> **Your instructions**: Every line in the records below between the one holding "if (List.length rest" and the one holding "(** [re.sub(p, '', s)]. *)", inclusive, is to be set down exactly; all other lines are to be left out.
▶
(** * A shallow embedding of the jumpbox curses menu engine

    Sources: [src/jumpbox/jumpbox.py] (classes [Jumpbox], [MenuItem],
    [ExitItem]), [src/jumpbox/submenu_item.py] ([SubmenuItem]),
    [src/jumpbox/external_item.py] ([ExternalItem], [QuickConnect]),
    [src/jumpbox/netbox_item.py] ([DeviceItem], [SitesItem], [SearchItem])
    and [src/jumpbox/netbox_api.py] ([format_sites], [format_devices],
    [get_devices]).

    Modelling choices:
    - Python objects are kept in a store indexed by [nat]; a menu
      ([Jumpbox] instance) is a record, a reference to a menu is its index.
    - The curses library is external: each curses call the code makes is
      recorded, in order, in the [trace] of the world.  Curses calls are
      assumed to succeed; Python-level failures of the code itself
      (unbound local, attribute access on [None], bad index) are modelled.
    - Keyboard input is a list of events consumed by [getch]; a resize
      event also changes the terminal size seen by [getmaxyx].  The search
      string a [SearchItem] reads and the NetBox API's answer to it form
      one further event.
    - The effects are threaded through a small state and error monad [M]. *)

From Stdlib Require Import ZArith List String Ascii Bool Lia.
Import ListNotations.

Open Scope Z_scope.

(** ** Python helpers *)

Module Py.

(** Decimal digits of a non-negative integer, with a fuel bound. *)
Fixpoint digits (fuel : nat) (z : Z) (acc : string) : string :=
  match fuel with
  | O => acc
  | S f =>
      let acc' := String (ascii_of_nat (48 + Z.to_nat (z mod 10))) acc in
      if z <? 10 then acc' else digits f (z / 10) acc'
  end.

(** [str(z)] / ["%d" % z] on an integer. *)
Definition str_int (z : Z) : string :=
  if z <? 0
  then String "-" (digits (S (Z.to_nat (Z.log2 (- z)))) (- z) EmptyString)
  else digits (S (Z.to_nat (Z.log2 z))) z EmptyString.

(** ["%s" % x] for an optional string ([None] prints as "None"). *)
Definition str_opt (s : option string) : string :=
  match s with
  | Some t => t
  | None => "None"
  end.

(** [ord(s)]: defined on strings of length one only. *)
Definition ord (s : string) : option Z :=
  match s with
  | String c EmptyString => Some (Z.of_nat (nat_of_ascii c))
  | _ => None
  end.

(** [l[i]] with Python's negative indices; [None] is an IndexError. *)
Definition getitem {A} (l : list A) (i : Z) : option A :=
  if i <? 0 then
    let j := Z.of_nat (List.length l) + i in
    if j <? 0 then None else nth_error l (Z.to_nat j)
  else nth_error l (Z.to_nat i).

End Py.

(** Key codes of the curses module and of the characters the code tests. *)
Definition KEY_DOWN : Z := 258.
Definition KEY_UP : Z := 259.
Definition KEY_LEFT : Z := 260.
Definition KEY_RIGHT : Z := 261.
Definition KEY_RESIZE : Z := 410.
Definition ord_newline : Z := 10.
Definition ord_0 : Z := 48.
Definition ord_1 : Z := 49.
Definition ord_9 : Z := 57.

(** The Python exceptions the code can raise. *)
Inductive pyerr := UnboundLocalError | AttributeError | IndexError | TypeError.

(** ** The NetBox API helpers

    [src/jumpbox/netbox_api.py]: [format_sites] and [format_devices] clean
    the decoded JSON of the API before [main] builds the menus from it.
    The HTTP calls are not modelled. *)

(** A site of the API's JSON response, with the fields [main] and
    [format_sites] read. *)
Record site := mkSite {
  site_name : string;
  site_facility : string;
  site_slug : string;
  count_devices : Z
}.

(** [data.pop(index)] for an index in range. *)
Definition pop_at {A} (l : list A) (i : nat) : list A := firstn i l ++ skipn (S i) l.

(** The loop of [format_sites]: [enumerate(data)] reads [data[index]] from
    the list as it is now (a [pop] shifts the rest down) and stops once
    [index] reaches the current length; [fuel] bounds the iterations. *)
Fixpoint format_sites_loop (fuel : nat) (index : nat) (data : list site) : list site :=
  match fuel with
  | O => data
  | S f =>
      match nth_error data index with
      | None => data
      | Some item =>
          let data' := if count_devices item <=? 0 then pop_at data index else data in
          format_sites_loop f (S index) data'
      end
  end.

(** [NetboxAPI.format_sites]. *)
Definition format_sites (data : list site) : list site :=
  format_sites_loop (S (List.length data)) 0 data.

(** What the loop of [format_sites] keeps: a site without devices is
    removed, and the site that moves into its place is never examined. *)
Fixpoint sites_kept (l : list site) : list site :=
  match l with
  | [] => []
  | x :: r =>
      if count_devices x <=? 0
      then match r with [] => [] | y :: r' => y :: sites_kept r' end
      else x :: sites_kept r
  end.

(** [item['count_devices'] > 0]. *)
Definition has_devices (s : site) : bool := 0 <? count_devices s.

(** No two adjacent sites both lack devices. *)
Fixpoint no_adjacent_empty (l : list site) : bool :=
  match l with
  | x :: ((y :: _) as r) => (has_devices x || has_devices y) && no_adjacent_empty r
  | _ => true
  end.

(** *** The regular expressions of [format_devices]

    Python's [re] on the two patterns the code uses, ['[/]\d+$'] and
    ['-\d$']: a pattern is a list of single-character atoms ([\d] is
    [0-9] under Python 2), one-or-more repetitions and [$] (the end of the
    string, or just before a final newline).  [match_here] is the
    backtracking matcher, [search] is [re.search], [sub] is [re.sub] with
    an empty replacement (non-overlapping matches, left to right). *)
Module Re.

Inductive atom := AChar (c : ascii) | ADigit.

Inductive rx := RAtom (a : atom) | RPlus (a : atom) | REnd.

(** [\d]. *)
Definition is_digit (c : ascii) : bool :=
  (48 <=? nat_of_ascii c)%nat && (nat_of_ascii c <=? 57)%nat.

Definition atom_ok (a : atom) (c : ascii) : bool :=
  match a with AChar c' => Ascii.eqb c c' | ADigit => is_digit c end.

(** ['\n']. *)
Definition newline : ascii := Ascii.ascii_of_nat 10.

(** Greedy repetition of atom [a] followed by the continuation [k]. *)
Fixpoint star (a : atom) (k : list ascii -> option (list ascii)) (s : list ascii)
  : option (list ascii) :=
  match s with
  | c :: s' =>
      if atom_ok a c
      then match star a k s' with Some r => Some r | None => k s end
      else k s
  | [] => k []
  end.

(** A match of pattern [p] at the start of [s]: the rest of [s] after it. *)
Fixpoint match_here (p : list rx) (s : list ascii) : option (list ascii) :=
  match p with
  | [] => Some s
  | RAtom a :: p' =>
      match s with
      | c :: s' => if atom_ok a c then match_here p' s' else None
      | [] => None
      end
  | RPlus a :: p' =>
      match s with
      | c :: s' => if atom_ok a c then star a (match_here p') s' else None
      | [] => None
      end
  | REnd :: p' =>
      match s with
      | [] => match_here p' s
      | [c] => if Ascii.eqb c newline then match_here p' s else None
      | _ => None
      end
  end.

(** [re.search(p, s) is not None]. *)
Fixpoint search (p : list rx) (s : list ascii) : bool :=
  match match_here p s with
  | Some _ => true
  | None => match s with [] => false | _ :: s' => search p s' end
  end.

(** The scan of [re.sub(p, '', s)]: a match is removed, the scan goes on after it. *)
Fixpoint sub_loop (fuel : nat) (p : list rx) (s : list ascii) : list ascii :=
  match fuel with
  | O => s
  | S f =>
      match s with
      | [] => []
      | c :: s' =>
          match match_here p s with
          | Some rest =>
              if (List.length rest <? List.length s)%nat then sub_loop f p rest
              else c :: sub_loop f p s'
          | None => c :: sub_loop f p s'
          end
      end
  end.

(** [re.sub(p, '', s)]. *)
Definition sub (p : list rx) (s : string) : string :=
  let l := list_ascii_of_string s in
  string_of_list_ascii (sub_loop (S (List.length l)) p l).

(** [re.search(p, s)] on a string, as a boolean. *)
Definition search_str (p : list rx) (s : string) : bool := search p (list_ascii_of_string s).

End Re.

Import Re.
(** X23. A completion without choices, with a first choice that has no
    content, or with content that is only whitespace gives the empty
    reply. *)
Theorem request_response_empty client (messages : list ChatMessage)
    (choices : list (option string)) :
  client messages = Ok choices ->
  choices = []
  \/ (exists rest, choices = None :: rest)
  \/ (exists content rest, choices = Some content :: rest
                            /\ strip content = "") ->
  request_response client messages = Ok "".
Proof.
  intros Hclient Hchoices. unfold request_response. rewrite Hclient.
  destruct Hchoices as [->|[[rest ->]|(content & rest & -> & Hstrip)]];
    [done|done|].
  by rewrite Hstrip.
Qed.

Lemma generate_response_nonempty_witness :
  (generate_response thinking_client sample_config still_clock Manager.init
     7 "hello").1 = Ok "Hi there"
  /\ "Hi there" <> "".
Proof.
  split; [reflexivity|].
  by apply (generate_response_nonempty thinking_client sample_config
              still_clock Manager.init 7 "hello" "Hi there").
Defined.

Lemma generate_response_failure_witness :
  generate_response down_client sample_config still_clock Manager.init 7
    "hello"
  = (Ok apology,
     (add_user_message None sample_config still_clock Manager.init 7
        "hello").2).
Proof.
  apply (generate_response_failure down_client sample_config still_clock
           Manager.init 7 "hello").
  left. by exists "ConnectionError".
Defined.

Lemma generate_response_success_witness :
  history <$>
    _store (generate_response thinking_client sample_config still_clock
              Manager.init 7 "hello").2 !! 7
  = Some [mkMsg "system" "sys"; mkMsg "user" "hello";
          mkMsg "assistant" "Hi there"].
Proof.
  rewrite (generate_response_success thinking_client sample_config
             still_clock Manager.init 7 "hello" "Hi there");
    [reflexivity|reflexivity|discriminate].
Defined.

Lemma request_response_empty_witness :
  request_response silent_client [mkMsg "system" "sys"] = Ok "".
Proof.
  apply (request_response_empty silent_client [mkMsg "system" "sys"] []);
    [reflexivity|by left].
Defined.
#[local] Hint Resolve ret_buf lift_buf emit_buf get_pressed_buf set_pressed_buf : buf.
#[local] Hint Extern 2 (recv_buf (snd (bind _ _ _)) = _) =>
  apply bind_buf; intros : buf.
#[local] Hint Extern 2 (recv_buf (snd (for_each _ _ _)) = _) =>
  apply for_each_buf; intros : buf.
#[local] Hint Extern 2 (recv_buf (snd (try_pass _ _ _)) = _) =>
  apply try_pass_buf; intros : buf.
#[local] Hint Extern 3 (recv_buf (snd ((if ?c then _ else _) _)) = _) =>
  destruct c : buf.

Lemma handle_reading_buf threshold f t st :
  recv_buf (snd (handle_reading threshold f t st)) = recv_buf st.
Proof. unfold handle_reading. auto 10 with buf. Qed.

Lemma handle_item_buf threshold item st :
  recv_buf (snd (handle_item threshold item st)) = recv_buf st.
Proof.
  unfold handle_item. destruct item; auto 12 using handle_reading_buf with buf.
Qed.

Lemma handle_message_buf threshold message st :
  recv_buf (snd (handle_message threshold message st)) = recv_buf st.
Proof.
  unfold handle_message. auto 10 using handle_item_buf with buf.
Qed.

Lemma process_line_buf threshold line st :
  recv_buf (snd (process_line threshold line st)) = recv_buf st.
Proof.
  unfold process_line. auto 10 using handle_message_buf with buf.
Qed.

Lemma monitor_iteration_frame threshold data st st' :
  monitor_iteration threshold data st = (Ok tt, st') ->
  recv_buf st' = snd (frame (recv_buf st) data).
Proof.
  unfold monitor_iteration, frame.
  destruct (is_empty data).
  - intros H. inversion H. reflexivity.
  - unfold bind at 1 2 3. simpl.
    destruct (contains CR (recv_buf st ++ data)).
    + unfold bind at 1.
      pose proof (for_each_buf (process_line threshold)
                    (complete_lines (recv_buf st ++ data))
                    (process_line_buf threshold)
                    {| recv_buf := recv_buf st ++ data;
                       is_pressed := is_pressed st;
                       events := events st |}) as Hb.
      destruct (for_each _ _ _) as [[[]|e] st1]; simpl in *; [|discriminate].
      intros H. inversion H. simpl. rewrite Hb. reflexivity.
    + intros H. inversion H. reflexivity.
Qed.

Lemma monitor_loop_frame threshold chunks : forall st st',
  monitor_loop threshold chunks st = (Ok tt, st') ->
  recv_buf st' = snd (frame_chunks (recv_buf st) chunks).
Proof.
  induction chunks as [|data rest IH]; intros st st' H.
  - inversion H. reflexivity.
  - unfold monitor_loop in H. simpl for_each in H. unfold bind in H.
    destruct (monitor_iteration threshold data st) as [[[]|e] st1] eqn:E;
      [|discriminate].
    apply monitor_iteration_frame in E. apply IH in H.
    simpl frame_chunks. destruct (frame (recv_buf st) data) as [lines buf].
    simpl in E. rewrite <- E.
    destruct (frame_chunks (recv_buf st1) rest). exact H.
Qed.
Definition add_merchant_to_set
    (self : redis) (card_id merchant_id : string) (ttl : Z) : bool * redis :=
  let key := merchants_key card_id in
  let self := set_merchants self card_id ({[ merchant_id ]} ∪ merchants self card_id) in
  let self := expire self key ttl in
  (true, self).

Definition get_unique_merchant_count
    (self : redis) (card_id : string) (window_seconds : Z) : Z :=
  Z.of_nat (size (merchants self card_id)).

Definition update_rolling_average
    (self : redis) (card_id : string) (amount alpha : float) : float * redis :=
  let key := stats_key card_id in
  let old_avg_str := avg_amount (hget_stats self card_id) in
  let old_avg := match old_avg_str with Some v => v | None => 75.0%float end in
  let new_avg := (alpha * amount + (1 - alpha) * old_avg)%float in
  let self :=
    set_stats self card_id
      {| avg_amount := Some new_avg;
         last_tx_timestamp := last_tx_timestamp (hget_stats self card_id) |} in
  let self := expire self key 2592000 in
  (new_avg, self).

Definition get_rolling_average (self : redis) (card_id : string) : option float :=
  avg_amount (hget_stats self card_id).

Definition update_last_transaction_timestamp
    (self : redis) (card_id : string) (timestamp : Z) : bool * redis :=
  let key := stats_key card_id in
  let self :=
    set_stats self card_id
      {| avg_amount := avg_amount (hget_stats self card_id);
         last_tx_timestamp := Some timestamp |} in
  let self := expire self key 2592000 in
  (true, self).

Definition get_last_transaction_timestamp (self : redis) (card_id : string)
  : option Z :=
  last_tx_timestamp (hget_stats self card_id).

(** *** The card features served to the model

    [get_card_features], [get_all_features] and [update_card_features]
    work on the hashes [features:card:{card_id}], which the pipeline
    never writes: they are kept beside [redis], field texts by card, and
    with them the seconds to live of each hash. *)
Record card_hashes := {
  card_features : gmap string (gmap string string);
  card_features_ttl : gmap string Z
}.

Definition no_card_features : card_hashes :=
  {| card_features := ∅; card_features_ttl := ∅ |}.

Definition card_features_key (card_id : string) : string :=
  "features:card:" +:+ card_id.

(** [HGETALL]: a hash that does not exist reads as the empty dict. *)
Definition hgetall (self : card_hashes) (card_id : string) : gmap string string :=
  default ∅ (card_features self !! card_id).

Definition _get_default_card_features : dict :=
  {[ "tx_count_10m" := PyInt 0;
     "tx_count_1h" := PyInt 0;
     "tx_count_24h" := PyInt 0;
     "total_amount_10m" := PyFloat 0.0;
     "total_amount_1h" := PyFloat 0.0;
     "total_amount_24h" := PyFloat 0.0;
     "unique_merchants_24h" := PyInt 0;
     "avg_tx_amount_30d" := PyFloat 75.0;
     "last_tx_timestamp" := PyInt 0;
     "is_new_card" := PyInt 1 ]}.

Section CardFeatures.
Context (py : PyRuntime).
(** [int(s)] for a string, [None] when it raises [ValueError] *)
Context (int_of_string : string → option Z).

(** [int(features.get(key, default))], [None] when [int] raises. *)
Definition int_field (features : gmap string string) (key : string)
    (default_value : Z) : option Z :=
  match features !! key with
  | Some text => int_of_string text
  | None => Some default_value
  end.

(** [float(features.get(key, default))], [None] when [float] raises. *)
Definition float_field (features : gmap string string) (key : string)
    (default_value : float) : option float :=
  match features !! key with
  | Some text => float_of_string py text
  | None => Some default_value
  end.

(** Any exception of a conversion is caught and answered with the
    defaults. *)
Definition get_card_features (self : card_hashes) (card_id : string) : dict :=
  let features := hgetall self card_id in
  if decide (features = ∅) then _get_default_card_features
  else
    default _get_default_card_features (
      tx_count_10m ← int_field features "tx_count_10m" 0;
      tx_count_1h ← int_field features "tx_count_1h" 0;
      tx_count_24h ← int_field features "tx_count_24h" 0;
      total_amount_10m ← float_field features "total_amount_10m" 0.0;
      total_amount_1h ← float_field features "total_amount_1h" 0.0;
      total_amount_24h ← float_field features "total_amount_24h" 0.0;
      unique_merchants_24h ← int_field features "unique_merchants_24h" 0;
      avg_tx_amount_30d ← float_field features "avg_tx_amount_30d" 75.0;
      last_tx_timestamp ← int_field features "last_tx_timestamp" 0;
      is_new_card ← int_field features "is_new_card" 1;
      Some {[ "tx_count_10m" := PyInt tx_count_10m;
              "tx_count_1h" := PyInt tx_count_1h;
              "tx_count_24h" := PyInt tx_count_24h;
              "total_amount_10m" := PyFloat total_amount_10m;
              "total_amount_1h" := PyFloat total_amount_1h;
              "total_amount_24h" := PyFloat total_amount_24h;
              "unique_merchants_24h" := PyInt unique_merchants_24h;
              "avg_tx_amount_30d" := PyFloat avg_tx_amount_30d;
              "last_tx_timestamp" := PyInt last_tx_timestamp;
              "is_new_card" := PyInt is_new_card ]}).

(** Each [all_features.update(d)] is the union that prefers [d]. *)
Definition get_all_features
    (self : redis) (hashes : card_hashes) (card_id merchant_id : string) : dict :=
  let card_features := get_card_features hashes card_id in
  let merchant_features := get_merchant_features self merchant_id in
  let all_features : dict := ∅ in
  let all_features :=
    kmap (λ k : string, "card_" +:+ k) card_features ∪ all_features in
  let all_features :=
    kmap (λ k : string, "merchant_" +:+ k) merchant_features ∪ all_features in
  all_features.
(** * Lifecycle of the vLLM server subprocess: model of [vllm_server_manager.py]

    The manager owns two fields, a process handle and a port, and offers
    three operations: [start_server], [wait_for_health], [terminate].
    Everything else it does is a call into the outside world (the clock,
    the child process, the HTTP endpoint, the accelerator runtime).  The
    outside world is modelled by an environment that answers each call in
    turn; the operations are functions in a state-and-exception monad over
    the manager's fields and the world.

    The clock is read in whole nanoseconds; the rounding of the floats that
    [time.monotonic] returns is not modelled.  What the environment may
    answer is left open: a child may exit at any observation, a GET may
    return any status or raise any exception, a spawn may fail, and the
    import of torch and each torch call may raise any exception. *)

From Stdlib Require Import Ascii.
From stdpp Require Import gmap strings pretty.
From Equations Require Import Equations.

Local Open Scope Z_scope.

(** ** Exceptions *)

(** The exception classes the module defines, raises, catches or lets through. *)
Inductive exc_class :=
  | RuntimeError
  | VLLMServerHealthTimeout     (* class VLLMServerHealthTimeout(Exception) *)
  | TimeoutExpired              (* subprocess.TimeoutExpired *)
  | ImportError
  | ModuleNotFoundError         (* subclass of ImportError *)
  | OSError
  | ConnectionError             (* requests.ConnectionError *)
  | ConnectTimeout              (* requests: subclass of ConnectionError *)
  | ReadTimeout.                (* requests: a Timeout, not a ConnectionError *)

Global Instance exc_class_eq_dec : EqDecision exc_class.
Proof. solve_decision. Defined.
(** ** Two requests in flight *)


(** The scenario of the specification: "5" then "7", the answer for "5"
    arriving last.  The list shown is the one for "5" although "7" is
    selected. *)
Lemma stale_response_example :
  val StartPoint (dom (run rapid_changes (served (JS.Str "") (JS.Str "")))) =
    JS.Str "7"
  /\ issued (run rapid_changes (served (JS.Str "") (JS.Str ""))) =
     [stations_request (JS.Str "5") Departure;
      stations_request (JS.Str "7") Departure]
  /\ station_options Departure (run rapid_changes (served (JS.Str "") (JS.Str ""))) =
     expected_options stations_AB
  /\ station_options Departure (run rapid_changes (served (JS.Str "") (JS.Str ""))) <>
     expected_options stations_C.
Proof.
  repeat split. discriminate.
Qed.

(** ** Independence of the two pairs *)

(** C7.  A [change] event on one city selector, followed or not by the
    completion (success or failure) of the request it issued, leaves the
    station selector of the other pair as it was, options and disabled state
    alike: [start_point] never touches [arrival_station], nor [end_point]
    [departure_station]. *)
Theorem pairs_independent
    (c : city) (v : JS.value) (data : response) (w : browser) :
  let s := bound (other c) in
  let n := length (xhr w) in
  get_station s (dom (step (Change c v) w)) = get_station s (dom w)
  /\ get_station s (dom (run [Change c v; Success n data] w)) = get_station s (dom w)
  /\ get_station s (dom (run [Change c v; Failure n] w)) = get_station s (dom w).
Proof.
  intros s n.
  assert (C : get_station s (dom (step (Change c v) w)) = get_station s (dom w)).
  { apply step_frame. simpl. intros H. inversion H as [E].
    symmetry in E. exact (bound_other c E). }
  repeat split.
  - exact C.
  - unfold run; cbn [fold_left]. rewrite <- C. apply step_frame.
    cbn [writes_to step]. unfold n. rewrite change_pending_new. simpl.
    intros H. inversion H as [E]. symmetry in E. exact (bound_other c E).
  - unfold run; cbn [fold_left]. rewrite <- C. apply step_frame.
    discriminate.
Qed.

(** The same over any sequence of events: a station selector changes only
    through the events that write to it. *)
Lemma run_frame (s : station) (tr : list event) (w : browser) :
  quiet s tr w = true ->
  get_station s (dom (run tr w)) = get_station s (dom w).
Proof.
  unfold run. revert w. induction tr as [|e tr IH]; intros w H; simpl in *.
  - reflexivity.
  - apply andb_true_iff in H. destruct H as [He Htr].
    rewrite (IH _ Htr). apply step_frame.
    destruct (writes_to e w) as [t|]; [|discriminate].
    intros E. inversion E; subst. destruct s; discriminate.
Qed.

(** ** Options of a disabled selector *)

(** C8.  When page-load initialisation disables a station selector because
    its city value trims to the empty string, the options the selector held
    are still there afterwards. *)
Theorem load_disable_keeps_options (c : city) (w : browser) :
  jQuery.trim (val c (dom w)) = "" ->
  enabled (bound c) (ready w) = false
  /\ station_options (bound c) (ready w) = station_options (bound c) w.
Proof.
  intros H. split.
  - rewrite ready_enabled, H. reflexivity.
  - apply ready_options.
Qed.

Lemma load_disable_keeps_old_option :
  enabled Arrival (ready page_5) = false
  /\ station_options Arrival (ready page_5) = [old_option].
Proof.
  exact (load_disable_keeps_options EndPoint page_5 eq_refl).
Defined.

(** ** The markup of an option *)

(** C9.  For every response entry the markup handed to [append] is the
    concatenation of the opening tag up to the quote of its value attribute,
    the id, the closing quote and bracket, the text and the closing tag, as
    the source writes it: id and text are converted to strings by [+] and nothing else
    is done to them, so that a string id or text stands in the markup as it
    is; this markup is what [append] parses into the new last children of
    the station selector. *)
Theorem option_markup_is_concatenation :
  (forall it : item,
      option_html it =
      JS.Str ("<option value=" ++ quote ++ JS.ToString (id it) ++ quote ++ ">"
              ++ JS.ToString (text it) ++ "</option>"))
  /\ (forall i t : string,
         option_html {| id := JS.Str i; text := JS.Str t |} =
         JS.Str ("<option value=" ++ quote ++ i ++ quote ++ ">" ++ t ++ "</option>"))
  /\ (forall (target : station) (it : item) (d : page),
         options (get_station target (append target (option_html it) d)) =
         (options (get_station target d) ++
          parseHTML ("<option value=" ++ quote ++ JS.ToString (id it) ++ quote
                     ++ ">" ++ JS.ToString (text it) ++ "</option>"))%list).
Proof.
  assert (A : forall it : item,
             option_html it =
             JS.Str ("<option value=" ++ quote ++ JS.ToString (id it) ++ quote
                     ++ ">" ++ JS.ToString (text it) ++ "</option>")).
  { intros it. rewrite option_html_outerHTML. reflexivity. }
  split; [exact A|]. split.
  - intros i t. apply (A {| id := JS.Str i; text := JS.Str t |}).
  - intros target it d. unfold append. rewrite get_set_station_same.
    cbn [options]. now rewrite A.
Qed.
◀
> **Written response**:
              if (List.length rest <? List.length s)%nat then sub_loop f p rest
              else c :: sub_loop f p s'
          | None => c :: sub_loop f p s'
          end
      end
  end.

(** [re.sub(p, '', s)]. *)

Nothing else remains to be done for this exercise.